START Data

(** Every cell of the table is the value of its record under the label,
    or NaN. *)
Lemma frame_of_dicts_cell (ds : list dict) (d : dict) (j : nat) (c : string) :
  columns (frame_of_dicts ds) !! j = Some c ->
  cell (frame_of_dicts ds)
    (map (fun c => default nan (dict_get c d)) (all_keys ds)) c
  = default nan (dict_get c d).
Proof.
  intros Hj. unfold cell. simpl in *.
  rewrite (index_of_lookup _ j c (all_keys_NoDup ds) Hj).
  by rewrite list_lookup_fmap, Hj.
Qed.

Lemma records_normalize (records : list dict) :
  mapM simple_json_normalize (map VDict records)
  = Some (map normalise_json_ordered records).
Proof.
  apply mapM_Some. induction records; constructor; auto.
Qed.




(** C2, the example of the specification: the record [{"a": {"b": 1}}]
    loads to one row with the column [a.b] holding 1. *)
Example load_nested_record :
  load_metadata_frame
    (fun _ => Ok (VList [VDict [("a", VDict [("b", VInt 1)])]])) "dump.json"
  = Ok (Some (mkFrame ["a.b"] [[VInt 1]])).
Proof. reflexivity. Qed.

(** Three records, one of them empty: the columns are the sorted names,
    and the cells no record fills hold NaN. *)
Example load_three_records :
  load_metadata_frame
    (fun _ =>
       Ok (VList
             [VDict [("SourceFile", VStr "a.jpg");
                     ("EXIF", VDict [("Make", VStr "Acme");
                                     ("Model", VStr "Z1")])];
              VDict [];
              VDict [("SourceFile", VStr "b.pdf");
                     ("PDF", VDict [("Producer", VStr "tex")]);
                     ("", VDict [("Note", VStr "n")])]])) "dump.json"
  = Ok (Some (mkFrame
                ["EXIF.Make"; "EXIF.Model"; "Note"; "PDF.Producer"; "SourceFile"]
                [[VStr "Acme"; VStr "Z1"; nan; nan; VStr "a.jpg"];
                 [nan; nan; nan; nan; nan];
                 [nan; nan; VStr "n"; VStr "tex"; VStr "b.pdf"]])).
Proof. reflexivity. Qed.

(** Two leaves of one name: the nested one is written last and stays. *)
Example load_colliding_names :
  load_metadata_frame
    (fun _ => Ok (VList [VDict [("", VDict [("b", VInt 1)]); ("b", VInt 2)]]))
    "dump.json"
  = Ok (Some (mkFrame ["b"] [[VInt 1]])).
Proof. reflexivity. Qed.

End Flattener.

(** ** The summarizer *)

Section Summarizer.

Lemma unique_by_length {A} (eqb : A -> A -> bool) (l seen : list A) :
  (length (unique_by eqb seen l) <= length seen + length l)%nat.
Proof.
  revert seen. induction l as [|x l IH]; intros seen; simpl; [lia|].
  destruct (existsb (eqb x) seen).
  - specialize (IH seen). lia.
  - specialize (IH (seen ++ [x])). rewrite length_app in IH. simpl in IH. lia.
Qed.

(** The distinct present values are no more than the present values. *)
Lemma nunique_le (s : list value) (u : Z) :
  nunique s = Ok u -> 0 <= u <= notna_sum s.
Proof.
  unfold nunique, notna_sum. destruct (List.find _ s); [done|].
  intros [= <-]. pose proof (unique_by_length py_eqb (filter notna s) []).
  simpl in *. lia.
Qed.

Lemma summary_loop_spec (f : DataFrame) (cols : list string)
    (acc summary_rows : list SummaryRow) :
  summary_loop f cols acc = Ok summary_rows ->
  Forall summary_invariant acc ->
  Forall summary_invariant summary_rows
  /\ length summary_rows = (length acc + length cols)%nat.
Proof.
  revert acc. induction cols as [|column cols IH]; intros acc; simpl.
  - intros [= <-] Hacc. split; [done | lia].
  - destruct (nunique (series f column)) as [u|] eqn:Hu; [|done]. simpl.
    intros Hloop Hacc. apply IH in Hloop as [Hinv Hlen].
    + split; [done|]. rewrite length_app in Hlen. simpl in Hlen. lia.
    + apply Forall_app. split; [done|]. constructor; [|done].
      exists (notna_sum (series f column)), u. auto using nunique_le.
Qed.

Lemma range_index_rows {R} (rs : list R) : (range_index rs).*2 = rs.
Proof. unfold range_index. apply snd_zip. by rewrite length_seq. Qed.

Lemma range_index_labels {R} (rs : list R) :
  (range_index rs).*1 = seq 0 (length rs).
Proof. unfold range_index. apply fst_zip. by rewrite length_seq. Qed.

Lemma range_index_length {R} (rs : list R) :
  length (range_index rs) = length rs.
Proof. by rewrite <- (length_fmap snd (range_index rs)), range_index_rows. Qed.

Lemma sort_values_perm {R} (key : R -> string) (t : table R) :
  sort_values key t ≡ₚ t.
Proof. apply merge_sort_Permutation. Qed.

(** C1: every row of a summary holds two integers with
    [0 <= UniqueValues <= NonNullCount], and the summary has one row per
    column. *)
Theorem summarize_columns_invariant (frame : DataFrame)
    (summary : table SummaryRow) :
  summarize_columns frame = Ok summary ->
  Forall (fun ir => summary_invariant (snd ir)) summary
  /\ length summary = length (columns frame).
Proof.
  unfold summarize_columns.
  destruct (summary_loop frame (columns frame) []) as [rows|] eqn:Hloop;
    [|done].
  apply summary_loop_spec in Hloop as [Hinv Hlen]; [|done]. simpl.
  destruct rows as [|r rows]; [done|]. intros [= <-].
  set (rs := r :: rows) in *.
  assert (Hrows : (reset_index (sort_values Tag (range_index rs))).*2 ≡ₚ rs).
  { unfold reset_index. rewrite range_index_rows.
    change (map snd ?t) with (t.*2).
    by rewrite sort_values_perm, range_index_rows. }
  split.
  - assert (Hall : Forall summary_invariant
                     (reset_index (sort_values Tag (range_index rs))).*2)
      by (by rewrite Hrows).
    rewrite Forall_forall in Hall. apply Forall_forall. intros ir Hir.
    apply Hall, list_elem_of_fmap. by exists ir.
  - change (length rs = length (columns frame)) in Hlen.
    rewrite <- Hlen, <- (length_fmap snd (reset_index _)). by rewrite Hrows.
Qed.

Lemma summarize_columns_invariant_witness :
  let frame := mkFrame ["b"; "a"]
                 [[VNone; VInt 1]; [VStr "x"; VBool true]; [nan; VInt 2]] in
  Forall (fun ir => summary_invariant (snd ir))
    [(0%nat, mkSummary "a" (Some 3) (Some 2));
     (1%nat, mkSummary "b" (Some 1) (Some 1))].
Proof.
  intros frame.
  exact (proj1 (summarize_columns_invariant frame _ eq_refl)).
Defined.

Lemma find_none_all {A} (f : A -> bool) (l : list A) :
  (forall x, In x l -> f x = false) -> List.find f l = None.
Proof.
  induction l as [|x l IH]; intros H; simpl; [done|].
  rewrite (H x (or_introl eq_refl)). apply IH. intros y Hy. apply H. by right.
Qed.

(** A table with at least one column and hashable cells has a summary. *)
Lemma summarize_columns_total (frame : DataFrame) :
  columns frame <> [] ->
  Forall (Forall (fun v => hashable v = true)) (rows frame) ->
  exists summary, summarize_columns frame = Ok summary.
Proof.
  intros Hcols Hcells.
  assert (Hseries : forall c, List.find (fun v => negb (hashable v))
                                (series frame c) = None).
  { intros c. apply find_none_all. intros v Hv.
    apply in_map_iff in Hv as (row & <- & Hrow).
    rewrite Forall_forall in Hcells.
    specialize (Hcells row (proj2 (list_elem_of_In _ _) Hrow)).
    unfold cell. destruct (index_of c (columns frame)) as [i|]; [|done].
    destruct (row !! i) as [v|] eqn:Hv; [|done]. simpl.
    rewrite Forall_forall in Hcells.
    by rewrite (Hcells v (list_elem_of_lookup_2 _ _ _ Hv)). }
  assert (Hloop : forall cols acc,
             exists rows, summary_loop frame cols acc = Ok rows
                          /\ (length acc + length cols <= length rows)%nat).
  { induction cols as [|c cols IH]; intros acc; simpl.
    - exists acc. split; [done | lia].
    - unfold nunique. rewrite Hseries. simpl.
      destruct (IH (acc ++ [mkSummary c (Some (notna_sum (series frame c)))
          (Some (Z.of_nat (length (unique_by py_eqb []
                                     (filter notna (series frame c))))))]))
        as (rows & -> & Hlen).
      exists rows. split; [done|]. rewrite length_app in Hlen. simpl in Hlen. lia. }
  unfold summarize_columns.
  destruct (Hloop (columns frame) []) as (rows & -> & Hlen). simpl.
  destruct rows as [|r rows]; [|by eexists].
  destruct (columns frame); [done | simpl in Hlen; lia].
Qed.

End Summarizer.

(** ** The differ *)

Section Differ.

Lemma filter_rows {R} (P : R -> bool) (t : table R) :
  (filter (fun ir => P (snd ir)) t).*2 = filter P t.*2.
Proof.
  induction t as [|[i r] t IH]; [done|]. csimpl.
  rewrite !filter_cons. csimpl. destruct (P r); csimpl; by rewrite IH.
Qed.

Lemma has_tag_absent (k : string) (ls : list SummaryRow) :
  k ∉ map Tag ls ->
  filter (has_tag k) ls = [] /\ List.find (has_tag k) ls = None.
Proof.
  induction ls as [|r ls IH]; [done|]. simpl. intros Hk.
  apply not_elem_of_cons in Hk as [Hr Hk]. rewrite filter_cons.
  destruct (has_tag k r) eqn:E; unfold has_tag in E.
  - apply String.eqb_eq in E. congruence.
  - simpl. by apply IH.
Qed.

Lemma has_tag_present (k : string) (ls : list SummaryRow) :
  NoDup (map Tag ls) -> k ∈ map Tag ls ->
  exists r, r ∈ ls /\ Tag r = k
            /\ filter (has_tag k) ls = [r] /\ List.find (has_tag k) ls = Some r.
Proof.
  induction ls as [|r ls IH]; simpl; intros Hnd Hk; [by inversion Hk|].
  apply NoDup_cons in Hnd as [Hr Hnd]. rewrite filter_cons.
  destruct (has_tag k r) eqn:E; unfold has_tag in E; simpl.
  - apply String.eqb_eq in E. subst k.
    destruct (has_tag_absent _ _ Hr) as [-> _]. exists r. set_solver.
  - apply String.eqb_neq in E.
    destruct IH as (r' & Hin & Htag & -> & ->); [done | set_solver|].
    exists r'. set_solver.
Qed.

Lemma tags_rows (summary : table SummaryRow) :
  tags summary = map Tag summary.*2.
Proof. unfold tags. by rewrite map_map. Qed.

(** With distinct tags on each side, the rows joined under a key present
    on some side are the single outer-join row of that key. *)
Lemma join_key_row (new existing : table SummaryRow) (k : string) :
  NoDup (tags new) -> NoDup (tags existing) ->
  k ∈ tags new \/ k ∈ tags existing ->
  join_key k (filter (has_tag k) existing.*2) (filter (has_tag k) new.*2)
  = [outer_row new existing k].
Proof.
  rewrite !tags_rows. intros Hn He Hk. unfold outer_row, stats_of.
  change (map snd existing) with (existing.*2).
  change (map snd new) with (new.*2).
  destruct (decide (k ∈ map Tag existing.*2)) as [Hke | Hke];
    destruct (decide (k ∈ map Tag new.*2)) as [Hkn | Hkn].
  - destruct (has_tag_present _ _ He Hke) as (l & _ & _ & -> & ->).
    by destruct (has_tag_present _ _ Hn Hkn) as (r & _ & _ & -> & ->).
  - destruct (has_tag_present _ _ He Hke) as (l & _ & _ & -> & ->).
    by destruct (has_tag_absent _ _ Hkn) as [-> ->].
  - destruct (has_tag_absent _ _ Hke) as [-> ->].
    by destruct (has_tag_present _ _ Hn Hkn) as (r & _ & _ & -> & ->).
  - tauto.
Qed.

END Data

→ Aim of the exercise
All lines above between those holding "destruct (summary_loop frame" and "(reset_index (sort_values Tag (range_index rs))).*2)", inclusive, must be set down unchanged, and no other line may be included.

→ Answer box
  destruct (summary_loop frame (columns frame) []) as [rows|] eqn:Hloop;
    [|done].
  apply summary_loop_spec in Hloop as [Hinv Hlen]; [|done]. simpl.
  destruct rows as [|r rows]; [done|]. intros [= <-].
  set (rs := r :: rows) in *.
  assert (Hrows : (reset_index (sort_values Tag (range_index rs))).*2 ≡ₚ rs).
  { unfold reset_index. rewrite range_index_rows.
    change (map snd ?t) with (t.*2).
    by rewrite sort_values_perm, range_index_rows. }
  split.
  - assert (Hall : Forall summary_invariant
                     (reset_index (sort_values Tag (range_index rs))).*2)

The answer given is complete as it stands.